Run through the records and show each line that includes the string "symmetry".

> _Given entries_:
• • •
(** [int] of a string of decimal digits: their value, unless there are
    more than 4300 of them. *)
Lemma int_decimal (s : string) :
  s ≠ EmptyString → Forall (λ c, is_Some (Py.digit c)) (list_ascii_of_string s) →
  Py.int (PyStr s)
  = if 4300 <? Z.of_nat (length (list_ascii_of_string s)) then Raise Py.exceeds_limit
    else Ok (decimal_value 0 (list_ascii_of_string s)).
Proof.
  intros Hs Hl. cbn. unfold Py.int_of_str, Py.strip.
  rewrite (lstrip_decimal _ Hl), lstrip_decimal, rev_involutive
    by (by apply Forall_rev).
  destruct s as [| c s]; [done |]. cbn [list_ascii_of_string] in *.
  pose proof (scan_decimal _ 0 Hl) as Hscan. rewrite Z.add_0_l in Hscan.
  apply Forall_cons in Hl as [Hc Hl].
  assert (Py.digits 0 false (c :: list_ascii_of_string s)
          = Some (decimal_value 0 (c :: list_ascii_of_string s))) as Hd
    by (apply digits_decimal; [by constructor | by left]).
  destruct (digit_Some c Hc) as (_ & Hrange & _).
  destruct c as [[] [] [] [] [] [] [] []]; try (cbn in Hrange; lia);
    unfold Py.int_of_digits; by rewrite Hscan, Hd.
Qed.

Lemma decimal_value_bounds (l : list ascii) (acc : Z) :
  Forall (λ c, is_Some (Py.digit c)) l →
  decimal_value acc l = acc * 10 ^ Z.of_nat (length l) + decimal_value 0 l ∧
  0 ≤ decimal_value 0 l < 10 ^ Z.of_nat (length l).
Proof.
  intros Hl. revert acc. induction Hl as [| c l Hc _ IH]; intros acc.
  - cbn. lia.
  - destruct (digit_Some c Hc) as (_ & Hrange & _).
    cbn [length]. rewrite Nat2Z.inj_succ, Z.pow_succ_r by lia.
    unfold decimal_value in *. cbn [foldl].
    destruct (IH (10 * acc + (Z.of_N (N_of_ascii c) - 48))) as [-> Hb].
    destruct (IH (10 * 0 + (Z.of_N (N_of_ascii c) - 48))) as [-> _].
    split; [ring | nia].
Qed.

(** Strings of as many decimal digits compare as the numbers they denote. *)
Lemma ltb_decimal (s t : string) :
  String.length s = String.length t →
  Forall (λ c, is_Some (Py.digit c)) (list_ascii_of_string s) →
  Forall (λ c, is_Some (Py.digit c)) (list_ascii_of_string t) →
  String.ltb s t
  = (decimal_value 0 (list_ascii_of_string s) <? decimal_value 0 (list_ascii_of_string t)).
Proof.
  unfold String.ltb. revert t.
  induction s as [| c s IH]; intros [| c' t] Hlen Hs Ht; try done.
  cbn [list_ascii_of_string String.length] in *.
  apply Forall_cons in Hs as [Hc Hs]. apply Forall_cons in Ht as [Hc' Ht].
  injection Hlen as Hlen.
  assert (length (list_ascii_of_string s) = length (list_ascii_of_string t)) as Hlen'.
  { clear -Hlen. revert t Hlen. induction s; intros [| ? t]; cbn; try done.
    intros [= H]. f_equal. by apply IHs. }
  destruct (decimal_value_bounds _ (10 * 0 + (Z.of_N (N_of_ascii c) - 48)) Hs) as [Hv Hb].
  destruct (decimal_value_bounds _ (10 * 0 + (Z.of_N (N_of_ascii c') - 48)) Ht) as [Hv' Hb'].
  unfold decimal_value in *. cbn [foldl]. rewrite Hv, Hv', <- Hlen'.
  set (P := 10 ^ Z.of_nat (length (list_ascii_of_string s))) in *.
  rewrite <- Hlen' in Hb'. fold P in Hb'.
  cbn [String.compare]. unfold Ascii.compare.
  destruct (N.compare_spec (N_of_ascii c) (N_of_ascii c')) as [Heq | Hlt | Hgt].
  - rewrite Heq, (IH t Hlen Hs Ht).
    destruct (Z.ltb_spec (foldl (λ a c0, 10 * a + (Z.of_N (N_of_ascii c0) - 48)) 0
                            (list_ascii_of_string s))
                (foldl (λ a c0, 10 * a + (Z.of_N (N_of_ascii c0) - 48)) 0
                   (list_ascii_of_string t))); symmetry; [apply Z.ltb_lt | apply Z.ltb_ge]; lia.
  - symmetry. apply Z.ltb_lt. nia.
  - symmetry. apply Z.ltb_ge. nia.
Qed.

Lemma numeric_keys_decimal (n : nat) (raw : list json_location) :
  Forall (λ l, ∀ a, json_timestampMs l = Some a → decimal n a) raw →
  numeric_keys raw.
Proof.
  intros Hraw l l' a b x y Hl Hl' Ha Hb Hx Hy.
  eapply list.Forall_forall in Hl, Hl'; [| exact Hraw ..].
  destruct (Hl _ Ha) as (s & -> & Hs & Hds), (Hl' _ Hb) as (t & -> & Ht & Hdt).
  assert (s ≠ EmptyString) as Hne.
  { intros ->. cbn in Hx. discriminate Hx. }
  assert (t ≠ EmptyString) as Hne'.
  { intros ->. cbn in Hy. discriminate Hy. }
  rewrite (int_decimal s Hne Hds) in Hx. rewrite (int_decimal t Hne' Hdt) in Hy.
  destruct (4300 <? _) in Hx; [discriminate Hx |].
  destruct (4300 <? _) in Hy; [discriminate Hy |].
  injection Hx as <-. injection Hy as <-.
  cbn [Py.lt]. f_equal. apply ltb_decimal; [congruence | done | done].
Qed.

(** With [int] keys the record sequence and the timestamp array are in
    non-decreasing order. *)
Lemma index_sorted_of_int_keys (fn : string) (data : json_file)
    (raw : list json_location) (self : LocationHistory) :
  __init__ fn data = Ok self → locations data = Some raw →
  Forall (λ l, ∀ a, json_timestampMs l = Some a → ∃ z, a = PyInt z) raw →
  Sorted Z.le (msec <$> location_history self) ∧ Sorted Z.le (timestamps self).
Proof.
  intros Hinit Hdata Hint%numeric_keys_int.
  destruct (timestamps_sorted_of_numeric_keys _ _ _ _ Hinit Hdata Hint).
  split; by apply StronglySorted_Sorted.
Qed.

(** So it is with [str] keys of one number of decimal digits, such as the
    13 digits of every instant from 2001-09-09 to 2286-11-20. *)
Lemma index_sorted_of_decimal_keys (n : nat) (fn : string) (data : json_file)
    (raw : list json_location) (self : LocationHistory) :
  __init__ fn data = Ok self → locations data = Some raw →
  Forall (λ l, ∀ a, json_timestampMs l = Some a → decimal n a) raw →
  Sorted Z.le (msec <$> location_history self) ∧ Sorted Z.le (timestamps self).
Proof.
  intros Hinit Hdata Hdec%numeric_keys_decimal.
  destruct (timestamps_sorted_of_numeric_keys _ _ _ _ Hinit Hdata Hdec).
  split; by apply StronglySorted_Sorted.
Qed.

(** C2: the index is meant to be in timestamp order, but the loader sorts
    on the raw key, ["timestampMs"] as decoded, where every other use
    applies [int] to it.  The export writes the key as a string, and
    strings compare character by character: a timestamp of 13 digits
    sorts before one of 12. *)
Theorem index_not_sorted :
  ∃ self,
    __init__ "history.json" twelve_and_thirteen_digits = Ok self ∧
    msec <$> location_history self = [1000000000000; 999999999999] ∧
    timestamps self = [1000000000000; 999999999999] ∧
    ¬ Sorted Z.le (msec <$> location_history self) ∧
    ¬ Sorted Z.le (timestamps self).
Proof.
  exists (index_of "history.json" twelve_and_thirteen_digits).
  split; [reflexivity |]. split; [reflexivity |]. split; [reflexivity |].
  assert (¬ Sorted Z.le [1000000000000; 999999999999]) as Hns.
  { intros [_ Hhd]%Sorted_inv. apply HdRel_inv in Hhd. lia. }
  split; exact Hns.
Qed.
• • •
> _Result of the task_:
                   (list_ascii_of_string t))); symmetry; [apply Z.ltb_lt | apply Z.ltb_ge]; lia.
  - symmetry. apply Z.ltb_lt. nia.
  - symmetry. apply Z.ltb_ge. nia.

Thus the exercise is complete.